Learning the signs and knowing how to respond helps you advocate for children when they need it most

By recognizing the signs, you can help a child access safety and support.

Children who have been abused may display a wide variety of emotional, behavioral, or physical signs and symptoms.  And, sometimes they may not display any symptoms at all.

What is most important is that if you notice changes in a child that you let them know you are concerned, want to help, and that they can come to you for anything and you will not be upset. 

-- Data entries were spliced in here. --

(* ===== verification/Interleave.v ===== *)
(** * Interleaving of packets: libobs/obs-output.c

    The queue in which an encoded output merges the packets of its encoders, from
    [reset_packet_data] to the packets handed to the output. [None] is undefined behaviour
    or a failed [assert]. Time stamps of [os_gettime_ns], packet callbacks and libcaption
    are given by an environment. *)

From S2P Require Import Prelude Encoder Captions.

Local Open Scope Z_scope.

(** ** The output *)

Definition MAX_OUTPUT_VIDEO_ENCODERS : nat := 10.
Definition MAX_OUTPUT_AUDIO_ENCODERS : nat := 6.

Record encoder_packet_time := mk_ept { ept_pts : Z; ept_cts : Z; ept_fer : Z; ept_ferc : Z; ept_pir : Z }.

Inductive keyframe_group_track_status :=
  | KEYFRAME_TRACK_STATUS_NOT_SEEN | KEYFRAME_TRACK_STATUS_SEEN | KEYFRAME_TRACK_STATUS_SKIPPED.

#[export] Instance keyframe_group_track_status_eq_dec : EqDecision keyframe_group_track_status.
Proof. solve_decision. Defined.

Record keyframe_group_data := mk_group {
  group_id : Z; group_pts : Z; required_tracks : Z; seen_on_track : list keyframe_group_track_status
}.

(** What does not change while the output is active. *)
Record output_conf := mk_conf {
  video_encoders : list (option obs_encoder);
  audio_encoders : list (option obs_encoder);
  interleaver_max_batch_size : Z
}.

(** The rest of [struct obs_output] that the interleaver uses; [sent] are the calls of
    [info.encoded_packet], the last one first. *)
Record obs_output := mk_output {
  received_video : list bool;
  received_audio : bool;
  keyframe_group_tracking : list keyframe_group_data;
  video_offsets : list Z;
  audio_offsets : list Z;
  highest_audio_ts : Z;
  highest_video_ts : list Z;
  interleaved_packets : list encoder_packet;
  encoder_packet_times : list (list encoder_packet_time);
  caption_tracks : list (option caption_track_data);
  total_frames : Z;
  clock_reads : nat;
  sent : list encoder_packet
}.

(** A callback may change the packet and its times. *)
Definition packet_callback : Type :=
  encoder_packet → option encoder_packet_time → encoder_packet * option encoder_packet_time.

Record output_env := mk_env {
  os_gettime_ns : nat → Z;
  pkt_callbacks : list packet_callback;
  env_captions : libcaption
}.

(** Updates of one field. *)
Section updates.
Implicit Types o : obs_output.

Definition set_received o v a : obs_output :=
  mk_output v a (keyframe_group_tracking o) (video_offsets o) (audio_offsets o) (highest_audio_ts o)
    (highest_video_ts o) (interleaved_packets o) (encoder_packet_times o) (caption_tracks o)
    (total_frames o) (clock_reads o) (sent o).
Definition set_groups o g : obs_output :=
  mk_output (received_video o) (received_audio o) g (video_offsets o) (audio_offsets o) (highest_audio_ts o)
    (highest_video_ts o) (interleaved_packets o) (encoder_packet_times o) (caption_tracks o)
    (total_frames o) (clock_reads o) (sent o).
Definition set_offsets o v a : obs_output :=
  mk_output (received_video o) (received_audio o) (keyframe_group_tracking o) v a (highest_audio_ts o)
    (highest_video_ts o) (interleaved_packets o) (encoder_packet_times o) (caption_tracks o)
    (total_frames o) (clock_reads o) (sent o).
Definition set_highest o v a : obs_output :=
  mk_output (received_video o) (received_audio o) (keyframe_group_tracking o) (video_offsets o) (audio_offsets o) a
    v (interleaved_packets o) (encoder_packet_times o) (caption_tracks o)
    (total_frames o) (clock_reads o) (sent o).
Definition set_packets o q : obs_output :=
  mk_output (received_video o) (received_audio o) (keyframe_group_tracking o) (video_offsets o) (audio_offsets o)
    (highest_audio_ts o) (highest_video_ts o) q (encoder_packet_times o) (caption_tracks o)
    (total_frames o) (clock_reads o) (sent o).
Definition set_times o t : obs_output :=
  mk_output (received_video o) (received_audio o) (keyframe_group_tracking o) (video_offsets o) (audio_offsets o)
    (highest_audio_ts o) (highest_video_ts o) (interleaved_packets o) t (caption_tracks o)
    (total_frames o) (clock_reads o) (sent o).
Definition set_frames o c n : obs_output :=
  mk_output (received_video o) (received_audio o) (keyframe_group_tracking o) (video_offsets o) (audio_offsets o)
    (highest_audio_ts o) (highest_video_ts o) (interleaved_packets o) (encoder_packet_times o) c
    n (clock_reads o) (sent o).
Definition set_sent o n s : obs_output :=
  mk_output (received_video o) (received_audio o) (keyframe_group_tracking o) (video_offsets o) (audio_offsets o)
    (highest_audio_ts o) (highest_video_ts o) (interleaved_packets o) (encoder_packet_times o) (caption_tracks o)
    (total_frames o) n s.
End updates.

(** An element of an array. *)
Definition at_idx {A} (l : list A) (i : Z) : option A := if 0 <=? i then l !! Z.to_nat i else None.
Definition put_idx {A} (l : list A) (i : Z) (x : A) : list A := <[Z.to_nat i := x]> l.

Definition is_video (p : encoder_packet) : bool :=
  match pkt_type p with OBS_ENCODER_VIDEO => true | OBS_ENCODER_AUDIO => false end.

Definition has_encoder (e : option obs_encoder) : bool := match e with Some _ => true | None => false end.

(** ** Receiving packets *)

(** The place of the packet's encoder in the array of its type. *)
Definition get_encoder_index (c : output_conf) (pkt : encoder_packet) : option Z :=
  let encoders := if is_video pkt then video_encoders c else audio_encoders c in
  '(i, _) ← list_find (λ e, enc_ptr <$> e = Some (pkt_encoder pkt)) encoders;
  Some (Z.of_nat i).

Definition check_received (o : obs_output) (out : encoder_packet) : obs_output :=
  if is_video out then set_received o (put_idx (received_video o) (pkt_track_idx out) true) (received_audio o)
  else set_received o (received_video o) true.

(** The offset of a packet's track. *)
Definition track_offset (o : obs_output) (out : encoder_packet) : option Z :=
  if is_video out then at_idx (video_offsets o) (pkt_track_idx out)
  else at_idx (audio_offsets o) (pkt_track_idx out).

The signs below do not necessarily mean abuse is happening, but can serve as a guide to understanding an abused child’s behavior.

Behavioral Signs:

  • Acting withdrawn or detached
  • Acting out at home, school, or in social settings
  • Excessive or unusual clinginess
  • Sudden mood swings
  • Self-injury
  • Changes in eating patterns
  • Running away from home
  • Knowledge of sexual activity more extensive than what it should be for their stage of development
  • Alludes to secret knowledge

Emotional Signs:

  • Fear of being alone
  • Fear of going to bed
  • Fear of going to a certain place or visit a certain person/people

Physical Signs:

  • Bruises, cuts, bleeding, welts, burn marks
  • Trouble sitting, standing, or stiff/forced movements
  • Stained, torn, bloody clothes and/or undergarments
  • Trouble eating or drinking
  • Nightmares
  • Bedwetting and/or thumb-sucking at an age beyond developmental appropriateness
  • Presence of a sexually transmitted disease or pregnancy
  • Frequent headaches or other pain
  • Money, expensive items, or clothing without financial means or reason

In addition to signs a child may exhibit, it is also important to pay attention to how people around a child are behaving. While most people are being genuinely nice or helpful, be mindful when someone seems to always want to babysit, spend time with a child, or take a child places alone or without the parents/primary caretaker.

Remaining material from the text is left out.